Sunday, 26 May 2013

Profit-push Inflation

Profit push inflation

Profit-push inflation is when there is too much concentration of market power. When there is too much market power by one firm or group or firms, prices will rise. During periods of rising costs, monopolies raise the prices of their goods by an amount that is far more than what is required to offset the increase in the cost of production.


Solutions

Our short run policy would be the implement price controls such as marginal-cost-pricing and average cost pricing.

Our long run policy would be to control market power by adopting legislative measures to prevent to prevent and curb the growing market power of firms. This is followed by the process of deregulation which helps to increase the level of competition in the market.
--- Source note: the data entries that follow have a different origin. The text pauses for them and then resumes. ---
Lemma run_handshake_ok o n cx s tx p s' :
  handshake_sequence o = pretty n -> load_channel n = Ok cx -> run_handshake o s = (Ok (tx, p), s') ->
  state_guard o (cx_channelDatum cx) /\
  continue_channel cx (pretty n) (continuation o (cx_channelDatum cx)) s = (Ok (tx, p), s').
Proof.
  intros Hn Hcx H. destruct o as [op|op|op]; cbn in Hn; cbn [run_handshake state_guard continuation] in *.
  - inv_prog H. unfold buildUnsignedChannelOpenAckTx in E. inv_prog E. rewrite Hn, load_channel_text_pretty, Hcx in E0.
    apply Ok_inj in E0 as <-. destruct (decide _) as [|Hs] in E; [discriminate|]. apply dec_stable in Hs. inv_prog E.
    apply mret_ok in E as [[= -> -> ->] ->]. apply mret_ok in H as [[= -> ->] ->]. by rewrite <- Hn.
  - unfold buildUnsignedChannelOpenConfirmTx in H. inv_prog H. rewrite Hn, load_channel_text_pretty, Hcx in E.
    apply Ok_inj in E as <-. destruct (decide _) as [|Hs] in H; [discriminate|]. apply dec_stable in Hs. by rewrite <- Hn.
  - unfold buildUnsignedChannelCloseConfirmTx in H. inv_prog H. rewrite Hn, load_channel_text_pretty, Hcx in E.
    apply Ok_inj in E as <-. destruct (decide _) as [|Hs] in H; [discriminate|]. by rewrite <- Hn.
Qed.

Lemma continuation_accepted o d : state_guard o d -> transition_ok o d (cn_updated (continuation o d)) = message_checked o.
Proof.
  destruct o as [op|op|op]; cbn [state_guard message_checked transition_ok continuation]; unfold channel_end.
  - intros Hs. unfold validate_chan_open_ack.
    cbn [cn_updated ack_continuation set_channel acked_channel cd_state channel obj_val ch_counterparty cc_channel_id].
    rewrite Hs, raw_convert, (bool_decide_true (Init = Init)) by done. cbn [andb]. etransitivity; [|apply andb_true_r]. f_equal. by apply bool_decide_true.
  - intros Hs. unfold validate_chan_open_confirm. cbn. rewrite Hs. by apply bool_decide_true.
  - intros Hs. unfold validate_chan_close. rewrite (bool_decide_false _ Hs). cbn. by apply bool_decide_true.
Qed.

Lemma continuation_frame o d : cd_port (cn_updated (continuation o d)) = cd_port d /\
  ch_ordering (channel_end (cn_updated (continuation o d))) = ch_ordering (channel_end d).
Proof. by destruct o. Qed.

Lemma continuation_sound o d : channel_sound d -> message_sound o -> channel_sound (cn_updated (continuation o d)).
Proof.
  intros [H1 H2 H3 H4] Hm. destruct o as [op|op|op]; split; try done. destruct Hm as (Hid & _). by eexists.
Qed.

(** A redeemer built from the continuation passes the validator's proof check. *)
Lemma continuation_proof_ok o d kx c channelId :
  let n := continuation o d in
  channel_sound d -> connection_sound (cnd_state (kx_connectionDatum kx)) -> message_sound o -> ascii_id channelId ->
  consensus_at (kx_clientDatum kx) (cn_proofHeight n) (missing_state (cn_proofHeight n)) missing_meta = Ok c ->
  proof_ok o (channel_proof kx c (cn_proofHeight n) (cn_proof n) (cn_updated n)
      (counterparty_end (cn_state n) d channelId (kx_connectionDatum kx) (cn_version n)))
    (cnd_state (kx_connectionDatum kx)) (cld_state (kx_clientDatum kx)) (utf8 channelId) (cn_updated n).
Proof.
  intros n Hd Hk Hm Hi Hc. destruct (continuation_frame o d) as [Hp Ho].
  pose proof (continuation_sound o d Hd Hm) as Hs.
  assert (forall st v, cn_state n = state_to_int32 st -> ascii_id v -> cn_version n = v ->
    expected_proof (cnd_state (kx_connectionDatum kx)) (cld_state (kx_clientDatum kx)) (cn_updated n)
      (expected_channel st (cnd_state (kx_connectionDatum kx)) (cn_updated n) (utf8 channelId) (utf8 v)) (cn_proof n) (cn_proofHeight n) =
    Some (channel_proof kx c (cn_proofHeight n) (cn_proof n) (cn_updated n)
      (counterparty_end (cn_state n) d channelId (kx_connectionDatum kx) (cn_version n)))) as Hx.
  { intros st v Est Hv Ev. rewrite Est, Ev. by apply proof_agrees. }
  destruct (chs_version _ Hd) as [v Hv].
  assert (ascii_id v) as Hav by (destruct Hv as (_ & ? & ?); done).
  destruct o as [op|op|op]; subst n; cbn [proof_ok continuation] in *; eexists; (split; [reflexivity|]).
  - rewrite raw_convert. apply (Hx TryOpen); [done| |done]. apply Hm.
  - unfold own_version. cbn [cn_updated confirm_continuation set_channel with_state cd_state channel obj_val ch_version].
    change (ch_version (obj_val (channel (cd_state d)))) with (ch_version (channel_end d)). rewrite (ascii_hex_raw _ _ Hv).
    apply (Hx Open); [done..|]. by apply ascii_hex_text.
  - unfold own_version. cbn [cn_updated close_continuation set_channel with_state cd_state channel obj_val ch_version].
    change (ch_version (obj_val (channel (cd_state d)))) with (ch_version (channel_end d)). rewrite (ascii_hex_raw _ _ Hv).
    apply (Hx Close); [done..|]. by apply ascii_hex_text.
Qed.

(** A successful open-ack, open-confirm or close-confirm builder
    yields a transaction with what the message's script expects: the output datum is the
    transition it expects of the datum spent; the spend redeemer and the callback to the
    port's module are encoded for this message and channel; and the proof redeemer
    minted is the very one the validator recomputes from the connection, the client's
    consensus state at the proof height and the output datum, down to the protobuf bytes
    of the counterparty's channel end. *)
Lemma handshake_tx_accepted o n cx kx s tx p s' :
  let d := cx_channelDatum cx in
  let channelId := "channel-" +:+ pretty n in
  handshake_sequence o = pretty n -> load_channel n = Ok cx -> load_client d = Ok kx ->
  channel_sound d -> connection_sound (cnd_state (kx_connectionDatum kx)) -> message_sound o -> ascii_id channelId ->
  run_handshake o s = (Ok (tx, p), s') ->
  exists d' enc r vp,
    transition_ok o d d' = message_checked o /\ ct_encodedChannelDatum tx = encodeChannelDatum d' /\
    encode_spendChannelRedeemer (cn_redeemer (continuation o d)) = Ok enc /\
    proof_ok o r (cnd_state (kx_connectionDatum kx)) (cld_state (kx_clientDatum kx)) (utf8 channelId) d' /\
    encodeVerifyProofRedeemer r = Ok vp /\
    ct_part tx = SpendChannel (cx_channelUtxo cx) enc (cn_policy (continuation o d)) (cx_channelToken cx) (Some (verifyProofPolicyId, vp)) /\
    module_callback (convertHex2String (cd_port d)) (cn_callback (continuation o d) (convertString2Hex channelId)) =
      Ok (ct_moduleKey tx, ct_moduleUtxo tx, ct_encodedSpendModuleRedeemer tx).
Proof.
  intros d channelId Hn Hcx Hkx Hd Hk Hm Hi H. subst d channelId. apply (run_handshake_ok _ _ _ _ _ _ _ Hn Hcx) in H as [Hg H].
  apply continue_channel_ok in H as (kx' & Hkx' & [T1 (enc & c & vp & P1 & P2 & P3 & P4) T3 _] & _).
  rewrite Hkx in Hkx'. apply Ok_inj in Hkx' as <-.
  eexists (cn_updated (continuation o (cx_channelDatum cx))), enc, _, vp. split_and!; [by apply continuation_accepted|done|done| |exact P3|done|exact T3].
  by apply continuation_proof_ok.
Qed.

(** ** The HostState root *)

(** Every builder that replaces the end of an existing channel. *)
Inductive channel_end_tx (s : gstate) (tx : ChannelTx) (p : PendingTreeUpdate) (s' : gstate) : Z -> ChannelState -> Prop :=
| end_handshake o n :
    handshake_sequence o = pretty n -> run_handshake o s = (Ok (tx, p), s') ->
    channel_end_tx s tx p s' n (match o with CloseConfirm _ => Close | _ => Open end)
| end_close_init op n :
    cci_channel_id op = pretty n -> buildUnsignedChannelCloseInitTx op s = (Ok (tx, p), s') -> channel_end_tx s tx p s' n Close.

(** The datum differs from [d] only in its channel end, now in state [st]. *)
Definition channel_end_moved (d d' : ChannelDatum) (st : ChannelState) : Prop :=
  exists c, d' = set_channel d c /\ ch_state c = st /\ ch_state (channel_end d) <> Close /\
    ch_ordering c = ch_ordering (channel_end d) /\ ch_connection_hops c = ch_connection_hops (channel_end d) /\
    ch_version c = ch_version (channel_end d) /\ cc_port_id (ch_counterparty c) = cc_port_id (ch_counterparty (channel_end d)).

Lemma close_init_ok op n s tx p s' cx :
  cci_channel_id op = pretty n -> load_channel n = Ok cx -> buildUnsignedChannelCloseInitTx op s = (Ok (tx, p), s') ->
  let d' := set_channel (cx_channelDatum cx) (with_state (channel_end (cx_channelDatum cx)) Close) in
  ch_state (channel_end (cx_channelDatum cx)) <> Close /\ ct_encodedChannelDatum tx = encodeChannelDatum d' /\
  (exists enc, encode_spendChannelRedeemer ChanCloseInit = Ok enc /\
     ct_part tx = SpendChannel (cx_channelUtxo cx) enc channelCloseInitPolicyId (cx_channelToken cx) None) /\
  channel_root_update s (convertHex2String (cd_port (cx_channelDatum cx))) ("channel-" +:+ pretty n) d' tx p s'.
Proof.
  intros Hn Hcx H. unfold buildUnsignedChannelCloseInitTx in H. inv_prog H.
  match goal with E : load_channel_text _ = _ |- _ => rewrite Hn, load_channel_text_pretty, Hcx in E; apply Ok_inj in E as <- end.
  destruct (decide _) as [|Hs] in H; [discriminate|]. inv_prog H. apply mret_ok in H as [[= -> ->] ->].
  repeat match goal with u : () |- _ => destruct u end.
  match goal with E : load_host_state _ = _ |- _ => apply load_host_state_ok in E as [Hh ->] end.
  match goal with E : service_computeRootWithUpdateChannelUpdate _ _ _ _ _ = _ |- _ => apply update_channel_ok in E as (value & Hv & Hr) end.
  match goal with E : encode_channel _ = _ |- _ => apply encode_channel_ok in E as -> end.
  rewrite Hn in Hr. split_and!; [done|done|by eexists|].
  do 4 eexists. split_and!; [exact Hh|eassumption|exact Hv|exact Hr|eassumption|eassumption|done].
Qed.
(** A header never freezes a client.  When the Gateway takes a header for a
    misbehaviour, the spend validator refuses that header (its height is stored, so it
    is not above the latest one).  A header the validator does accept proves a
    misbehaviour exactly when its time is not after that of the latest consensus state;
    the Gateway never notices (its look-up of the neighbouring states is dead code for a
    height that is not stored) and every update it builds for such a header is refused. *)
Lemma header_misbehaviour_unreported token d header vf vt : client_chain token d ->
  (header_conflicts header (consensusStates (cld_state d)) = true -> message_accepted d (HeaderCase header) vf vt = false) /\
  (message_accepted d (HeaderCase header) vf vt = true ->
   exists c, get_first (consensusStates (cld_state d)) (latestHeight (clientState (cld_state d))) = Some c /\
     check_for_misbehaviour (HeaderCase header) (consensusStates (cld_state d)) = (header_time header <=? cs_timestamp c) /\
     (header_time header <= cs_timestamp c ->
      header_conflicts header (consensusStates (cld_state d)) = false /\
      forall now d', updated_client d header now = Ok d' -> spend_client d d' (HeaderCase header) vf vt = false)).
Proof.
  intros [Hinv _]%chain_inv. assert (header_conflicts header (consensusStates (cld_state d)) = true -> message_accepted d (HeaderCase header) vf vt = false) as Ha.
  { intros (h & c & Hin & Hh)%header_conflicts_stored. apply not_true_iff_false. intros Hm. unfold message_accepted in Hm. rewrite andb_true_iff in Hm. destruct Hm as [_ Hv].
    destruct (new_head d header _ Hinv Hv) as (_ & _ & Hgt). destruct (inv_at_most d h Hinv); [apply list_elem_of_fmap; by exists (h, c)|]. cbn in Hgt. unfold header_height in Hh. lia. }
  split; [done|]. intros Hm. pose proof Hm as Hv. unfold message_accepted in Hv. rewrite andb_true_iff in Hv. destruct Hv as [Hst Hv].
  destruct (header_misbehaviour d header _ Hinv Hv) as (c & Hc & Hck). exists c. split_and!; [done|done|]. intros Ht. split.
  - destruct (header_conflicts _ _); [|done]. rewrite Ha in Hm by done. done.
  - intros now d' Hu. unfold spend_client. rewrite Hm, Hck, (proj2 (Z.leb_le _ _)) by done. apply bool_decide_eq_false. intros Heq.
    unfold updated_client in Hu. apply bind_ok in Hu as (_ & _ & Hu). apply bind_ok in Hu as (states & _ & Hu). injection Hu as <-.
    apply (f_equal (fun x => frozenHeight (clientState (cld_state x)))) in Heq. cbn in Heq. unfold status in Hst. by rewrite <- Heq in Hst.
Qed.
For example, our government introduced the Competition Act in 2004 which led to the creation of the Competition Commission. This commission primary task is to ensure that the firms are not engaging in anti-competitive behaviour that would eventually lead to rising prices. Also, industries producing essential services that are associated with "natural monopoly" are being regulated by the government. For example, the public transport sector is regulated by the LTA by the PTC (Public Transport Council). Such regulation balances between the profit incentives that make these industries efficient as well as the costs of living and buisness costs.

Deregulation is a pro-competition policy that allows for more players into a particular sector of the economy. For example, in 1997, M1 and Starhub entered the telecommunications sector to provide competition with the incumbent monopoly SingTel. Deregulation encourages more competition in the supply of goods and services. If the government can more competition, this should have the effect of increasing national output and reducing cost-push inflation. Increased competition can lead to increased efficiency, more consumer choice and lower prices. Firms will find more incentives to cut costs in their pursuit of profit maximization.

Although deregulation may lower costs through the introduction of competition, this may come at the expense of the quality of the goods and services unless closely mentioned.